**TASK TO CARRY OUT**
Look through the data below for the line with "length row = LogisticRegression.input_dim /\" and the line with "intros draw classes noise.", then output those two and all lines in between, exactly as written.

RECORD SET section start

(** The [try] body returns normally when both files open. *)
Lemma process_body_ok (inp out : string) c w :
  inp ∉ t_dirs (t_fs w) -> t_files (t_fs w) !! inp = Some c -> out ∉ t_dirs (t_fs w) ->
  bool_decide (out ∈ dom (t_files (t_fs w))) || parent_ok (t_fs w) out = true ->
  let n := face_count (if decide (inp = out) then "" else c) in
  process_body inp out w =
  (write_stdout ("Processed " +:+ pretty n +:+ " faces. Output written to " +:+ out +:+ ".") (set_file out (colors n) w), Ok tt).
Proof.
  intros Hid Hc Hod Hp n. unfold process_body.
  rewrite (sbind_ok _ _ _ _ _ (fspath_str inp w)), (sbind_ok _ _ _ _ _ (open_r_ok inp c w Hid Hc)).
  rewrite (sbind_ok _ _ _ _ _ (fspath_str out w)), (sbind_ok _ _ _ _ _ (open_w_ok out w Hod Hp)).
  assert (read_all inp (set_file out "" w) = (set_file out "" w, Ok (if decide (inp = out) then "" else c)))
    as Hr.
  { unfold read_all, set_file, set_tfs. cbn [t_files t_fs]. destruct (decide (inp = out)) as [E|E];
      [subst; by rewrite lookup_insert_eq | by rewrite lookup_insert_ne, Hc by congruence]. }
  rewrite (sbind_ok _ _ _ _ _ Hr). fold n.
  rewrite (sbind_ok _ _ _ _ _ (write_loop out 0 n "" w)). done.
Qed.

Lemma process_fail_print (inp : string) (out : argval) w e :
  process_body inp out w = (w, Raise e) ->
  process_obj_file inp out w =
  write_stdout (match e with
              | FileNotFound _ => "The file " +:+ inp +:+ " does not exist."
              | e => "An error occurred: " +:+ str_exc e end) w.
Proof. unfold process_obj_file. intros ->. by destruct e. Qed.

(** C28: With an input OBJ file and a writable output path, the script
    writes one line ["255 255 255 255"] per line of the input that starts
    with ["f "], keeps every other file, and prints the face count. *)
Theorem process_obj_file_ok (inp out : string) c w :
  inp <> out -> inp ∉ t_dirs (t_fs w) -> t_files (t_fs w) !! inp = Some c -> out ∉ t_dirs (t_fs w) ->
  bool_decide (out ∈ dom (t_files (t_fs w))) || parent_ok (t_fs w) out = true ->
  process_obj_file inp out w =
  write_stdout ("Processed " +:+ pretty (face_count c) +:+ " faces. Output written to " +:+ out +:+ ".")
    (set_tfs (mk_tfs (<[out := colors (face_count c)]> (t_files (t_fs w))) (t_dirs (t_fs w))) w).
Proof.
  intros Hne Hid Hc Hod Hp. unfold process_obj_file.
  rewrite (process_body_ok inp out c) by done. by rewrite decide_False.
Qed.

(** C29: Run with the same path as input and output, the script empties
    the input file (the output [open] truncates it before it is read) and
    reports 0 faces. *)
Theorem process_obj_file_in_place (p : string) c w :
  p ∉ t_dirs (t_fs w) -> t_files (t_fs w) !! p = Some c ->
  process_obj_file p p w =
  write_stdout ("Processed 0 faces. Output written to " +:+ p +:+ ".")
    (set_tfs (mk_tfs (<[p := ""]> (t_files (t_fs w))) (t_dirs (t_fs w))) w).
Proof.
  intros Hd Hc. unfold process_obj_file. rewrite (process_body_ok p p c); [|done..|].
  - by rewrite decide_True.
  - rewrite bool_decide_true; [done|]. apply elem_of_dom. by eexists.
Qed.

(** C30: When the directory of the output path does not exist, the script
    writes nothing and reports that the input file does not exist, although
    the input file is there. *)
Theorem process_obj_file_missing_out_dir (inp out : string) c w :
  inp ∉ t_dirs (t_fs w) -> t_files (t_fs w) !! inp = Some c ->
  out ∉ t_dirs (t_fs w) -> t_files (t_fs w) !! out = None -> parent_ok (t_fs w) out = false ->
  parent_is_file (S (String.length out)) (t_fs w) out = false ->
  process_obj_file inp out w =
  write_stdout ("The file " +:+ inp +:+ " does not exist.") w.
Proof.
  intros Hid Hc Hod Hon Hp Hpf. apply (process_fail_print _ _ _ (FileNotFound out)).
  unfold process_body. rewrite (sbind_ok _ _ _ _ _ (fspath_str inp w)), (sbind_ok _ _ _ _ _ (open_r_ok inp c w Hid Hc)).
  rewrite (sbind_ok _ _ _ _ _ (fspath_str out w)). apply sbind_raise. unfold open_w, missing_error.
  rewrite bool_decide_false by done. rewrite bool_decide_false by (by apply not_elem_of_dom).
  by rewrite Hp, Hpf.
Qed.

(** C31: When the input file does not exist, the script creates no output
    file, leaves the file system as it was and prints that the input does
    not exist. *)
Theorem process_obj_file_missing_input (inp out : string) w :
  inp ∉ t_dirs (t_fs w) -> t_files (t_fs w) !! inp = None ->
  parent_is_file (S (String.length inp)) (t_fs w) inp = false ->
  process_obj_file inp out w =
  write_stdout ("The file " +:+ inp +:+ " does not exist.") w.
Proof.
  intros Hd Hn Hpf. apply (process_fail_print _ _ _ (FileNotFound inp)).
  unfold process_body. rewrite (sbind_ok _ _ _ _ _ (fspath_str inp w)). apply sbind_raise. unfold open_r, missing_error.
  by rewrite bool_decide_false, Hn, Hpf.
Qed.

Lemma sc_classify_plain v : Cli.plain_value v = true -> sc_classify v = SArg.
Proof. destruct v as [|c v]; [done|]. simpl. by destruct (Ascii.eqb_spec c "-"); [subst|]. Qed.

Lemma push_push a b st : push b (push a st) = push (a ++ b) st.
Proof. destruct st. unfold push. simpl. by rewrite app_assoc. Qed.

(** Plain values join the words since the last option string. *)
Lemma sc_consume_plain pre rest st :
  Forall (fun v => Cli.plain_value v = true) pre ->
  sc_consume (pre ++ rest) st = sc_consume rest (push (map (fun v => (v, false)) pre) st).
Proof.
  intros Hp. revert st. induction Hp as [|v pre Hv _ IH]; intros st; simpl.
  - destruct st. unfold push. simpl. by rewrite app_nil_r.
  - rewrite (Cli.plain_not_dashdash v Hv), (sc_classify_plain v Hv), IH. by rewrite push_push.
Qed.

(** A plain word alone is a string value. *)
Lemma get_value_plain v : Cli.plain_value v = true -> get_value [v] = VStr v.
Proof. intros Hv. unfold get_value. simpl. by rewrite (Cli.plain_not_dashdash v Hv). Qed.

Lemma seps_plain (l : list string) : seps (map (fun v => (v, false)) l) = ([], map (fun v => (v, false)) l).
Proof. by destruct l. Qed.

(** On plain words each positional takes one word. *)
Lemma take_groups_plain n l :
  take_groups n (map (fun v => (v, false)) l) = (map (fun v => [v]) (take n l), map (fun v => (v, false)) (drop n l)).
Proof.
  revert l. induction n as [|n IH]; intros [|v l]; [done..|].
  cbn [take_groups take_group seps map]. rewrite seps_plain. cbn [app]. by rewrite IH.
Qed.

Lemma map_fst_plain (l : list string) : map fst (map (fun v => (v, false)) l) = l.
Proof. rewrite map_map. apply map_id. Qed.

(** Parsing plain words: the positionals take the first two, the rest
    are extras. *)
Lemma sc_parse_plain args :
  Forall (fun v => Cli.plain_value v = true) args ->
  sc_parse_args args = sc_finish (mk_scstate (map (fun v => (v, false)) args) [] []).
Proof. intros Hp. unfold sc_parse_args. rewrite <- (app_nil_r args) at 1. by rewrite sc_consume_plain. Qed.

Lemma sc_finish_plain l ex :
  sc_finish (mk_scstate (map (fun v => (v, false)) l) [] ex) =
  match take 2 l, ex ++ drop 2 l with
  | [i; o], [] => SCParsed (get_value [i]) (get_value [o])
  | [_; _], ex' => SCError ("unrecognized arguments: " +:+ String.concat " " ex')
  | gs, _ => SCError ("the following arguments are required: " +:+ String.concat ", " (drop (length gs) sc_dests))
  end.
Proof.
  unfold sc_finish, flush. cbn [s_groups s_chunk s_extras length]. rewrite take_groups_plain, map_fst_plain.
  cbn [app s_groups s_extras]. destruct l as [|a [|b l]]; [done..|]. done.
Qed.

(** C35: Called with two words that do not start with [-], the script
    processes the first as input and the second as output. *)
Theorem sc_main_two_args a0 i o w :
  t_argv w = [a0; i; o] -> Cli.plain_value i = true -> Cli.plain_value o = true ->
  sc_main w = (process_obj_file i o w, SCParsed i o).
Proof.
  intros Ha Hi Ho. unfold sc_main. rewrite Ha. cbn [tail].
  rewrite sc_parse_plain by (repeat constructor; done). rewrite sc_finish_plain. simpl.
  by rewrite !get_value_plain.
Qed.

(** C36: With any other number of such words, argparse prints the usage
    and the error on stderr and the script touches no file: with fewer
    than two it names the positionals that are missing, with more it
    names the words left over. *)
Theorem sc_main_wrong_count a0 args w :
  t_argv w = a0 :: args -> Forall (fun v => Cli.plain_value v = true) args -> length args <> 2 ->
  let msg := if (length args <? 2)%nat
             then "the following arguments are required: " +:+ String.concat ", " (drop (length args) sc_dests)
             else "unrecognized arguments: " +:+ String.concat " " (drop 2 args) in
  sc_main w = (write_stderr (sc_error_entries w msg) w, SCError msg).
Proof.
  intros Ha Hp Hl msg. unfold sc_main. rewrite Ha. cbn [tail]. rewrite sc_parse_plain, sc_finish_plain by done.
  unfold msg. destruct args as [|a [|b [|c l]]]; simpl in *; done || lia.
Qed.
Lemma C2_evaluation_read_only_witness :
  exists ev',
    LogisticRegression.test
      identity_params
      [[1; 2]; [3; 1]]%R [[0; 1]; [1; 0]]%R =
    Some (identity_params, ev').
Proof.
  refine (proj1 (C2_evaluation_read_only
            identity_params
            Cntk.new_evaluator [[1; 2]; [3; 1]]%R [[0; 1]; [1; 0]]%R _ _ _ _)).
  - repeat split; repeat constructor.
  - repeat constructor.
  - repeat constructor; discriminate.
  - reflexivity.
Defined.

(** C3.  With the generator seeded by [np.random.seed(0)] at module load,
    the arrays [X_train], [Y_train], [X_test], [Y_test], [X_check] and
    [Y_check] do not depend on the state the generator had when the run
    began: two runs of the script build the same arrays, and the script does
    build them. *)
Theorem C3_seeded_data_deterministic `{Numpy} (ambient1 ambient2 : rng_state) :
  LogisticRegression.script_data ambient1 = LogisticRegression.script_data ambient2 /\
  exists d, LogisticRegression.script_data ambient1 = Some d.
Proof.
  split; [apply script_data_seeded|].
  destruct (script_data_returns ambient1) as (d & E & _). eauto.
Qed.

(** C4.  Every label row the data generators produce is a valid one-hot
    encoding: exactly one entry is 1, all others are 0, and the row adds up
    to 1.  [generate_synthetic_data] always produces such rows, and so does
    [fetch_mnist] whenever it returns. *)
Theorem C4_labels_one_hot `{Numpy} (N : nat) (s : rng_state)
    (mnist : Mnist.bunch) (ambient : rng_state)
    (Xtr : Mnist.images) (Ytr : matrix) (Xte : Mnist.images) (Yte : matrix)
    (s' : rng_state) :
  Mnist.fetch_mnist mnist ambient = Some ((Xtr, Ytr, Xte, Yte), s') ->
  (exists X Y s1,
     LogisticRegression.generate_synthetic_data N s = Some ((X, Y), s1) /\
     Forall Sparse.valid_one_hot Y) /\
  Forall Sparse.valid_one_hot Ytr /\ Forall Sparse.valid_one_hot Yte.
Proof.
  intros Hf. split.
  - destruct (generate_synthetic_data_rows N s)
      as (X & Y & s1 & E & _ & _ & _ & _ & Hvalid & _).
    by exists X, Y, s1.
  - by eapply fetch_mnist_labels.
Qed.

Lemma two_digits_well_formed :
  length (Mnist.data two_digits) = length (Mnist.target two_digits) /\
  Forall (fun row => length row = 784%nat) (Mnist.data two_digits) /\
  Forall (fun t => 0 <= Np.astype_int t < 10) (Mnist.target two_digits).
Proof.
  split; [reflexivity|]. split.
  - repeat constructor; apply length_replicate.
  - repeat constructor; rewrite astype_int_IZR; lia.
Qed.

Lemma C4_labels_one_hot_witness :
  exists Ytr Yte : matrix,
    Forall Sparse.valid_one_hot Ytr /\ Forall Sparse.valid_one_hot Yte /\
    length Ytr = 2%nat /\ length Yte = 0%nat.
Proof.
  destruct two_digits_well_formed as (H1 & H2 & H3).
  destruct (fetch_mnist_returns (H := counter_numpy) two_digits 0 H1 H2 H3)
    as (Xtr & Ytr & Xte & Yte & E & _ & HnY & _ & HnYe & _).
  exists Ytr, Yte.
  destruct (C4_labels_one_hot (H := counter_numpy) 3 0 two_digits 0 Xtr Ytr Xte Yte _ E)
    as (_ & Htr & Hte).
  split; [exact Htr|]. split; [exact Hte|]. split; [exact HnY|exact HnYe].
Defined.

(** C5.  [generate_synthetic_data(N)] returns exactly [N] samples: a
    feature matrix of [N] rows of [input_dim] single-precision values and a
    label matrix of [N] rows of [num_classes] entries.  Row [i] of the
    features is labelled by row [i] of the labels: with [c] the [i]-th class
    that [randint] drew and [row] the [i]-th row that [randn] drew, row [i]
    of the labels is the one-hot row of [c], and row [i] of the features is
    [row] shifted by 3, scaled by [c + 1] and rounded to single precision. *)
Theorem C5_generate_synthetic_data_rows `{Numpy} (N : nat) (s : rng_state) :
  let draw := randint N 0 (Z.of_nat LogisticRegression.num_classes) s in
  let classes := draw.1 in
  let noise := (randn N LogisticRegression.input_dim draw.2).1 in
  exists X Y s',
    LogisticRegression.generate_synthetic_data N s = Some ((X, Y), s') /\
    length X = N /\
    Forall (fun row => length row = LogisticRegression.input_dim) X /\
    length Y = N /\
    Forall (fun row => length row = LogisticRegression.num_classes) Y /\
    forall i : nat, (i < N)%nat ->
      exists (c : Z) (row : vector),
        classes !! i = Some c /\ noise !! i = Some row /\
        0 <= c < Z.of_nat LogisticRegression.num_classes /\
        length row = LogisticRegression.input_dim /\
        Y !! i = Some (Sparse.one_hot LogisticRegression.num_classes c) /\
        X !! i = Some (map (fun v => astype_float32 ((v + 3) * IZR (c + 1))) row).
Proof.
  intros draw classes noise.
  pose proof (generate_synthetic_data_eq N s) as Heq. cbv zeta in Heq.
  fold draw in Heq. fold classes noise in Heq.
  pose proof (randint_length N 0 (Z.of_nat LogisticRegression.num_classes) s) as Hlen.
  pose proof (randint_range N 0 (Z.of_nat LogisticRegression.num_classes) s ltac:(done))
    as Hrange.
  pose proof (randn_rows N LogisticRegression.input_dim draw.2) as Hrows.
  pose proof (randn_cols N LogisticRegression.input_dim draw.2) as Hcols.
  fold draw in Hlen, Hrange. fold classes in Hlen, Hrange. fold noise in Hrows, Hcols.
  destruct (generate_synthetic_data_rows N s)
    as (X & Y & s' & E & HX & HXr & HY & HYr & _ & _).
  rewrite E in Heq.
  assert (HXeq : X = zip_with
            (fun row y => map (fun v => astype_float32 ((v + 3) * IZR (y + 1))) row)
            noise classes) by congruence.
  assert (HYeq : Y = map (Sparse.one_hot LogisticRegression.num_classes) classes)
    by congruence.
  exists X, Y, s'. split; [exact E|].
  split; [exact HX|]. split; [exact HXr|]. split; [exact HY|]. split; [exact HYr|].
  intros i Hi.
  destruct (lookup_lt_is_Some_2 classes i ltac:(lia)) as [c Hc].
  destruct (lookup_lt_is_Some_2 noise i ltac:(lia)) as [row Hrow].
  exists c, row. split; [exact Hc|]. split; [exact Hrow|].
  split; [by eapply Forall_lookup_1 in Hrange|].
  split; [by eapply Forall_lookup_1 in Hcols|].
  split.
  - by rewrite HYeq, list_lookup_fmap, Hc.
  - rewrite HXeq, lookup_zip_with, Hrow. simpl. by rewrite Hc.
Qed.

RECORD SET section end

**FINISHED EXERCISE**
        length row = LogisticRegression.input_dim /\
        Y !! i = Some (Sparse.one_hot LogisticRegression.num_classes c) /\
        X !! i = Some (map (fun v => astype_float32 ((v + 3) * IZR (c + 1))) row).
Proof.
  intros draw classes noise.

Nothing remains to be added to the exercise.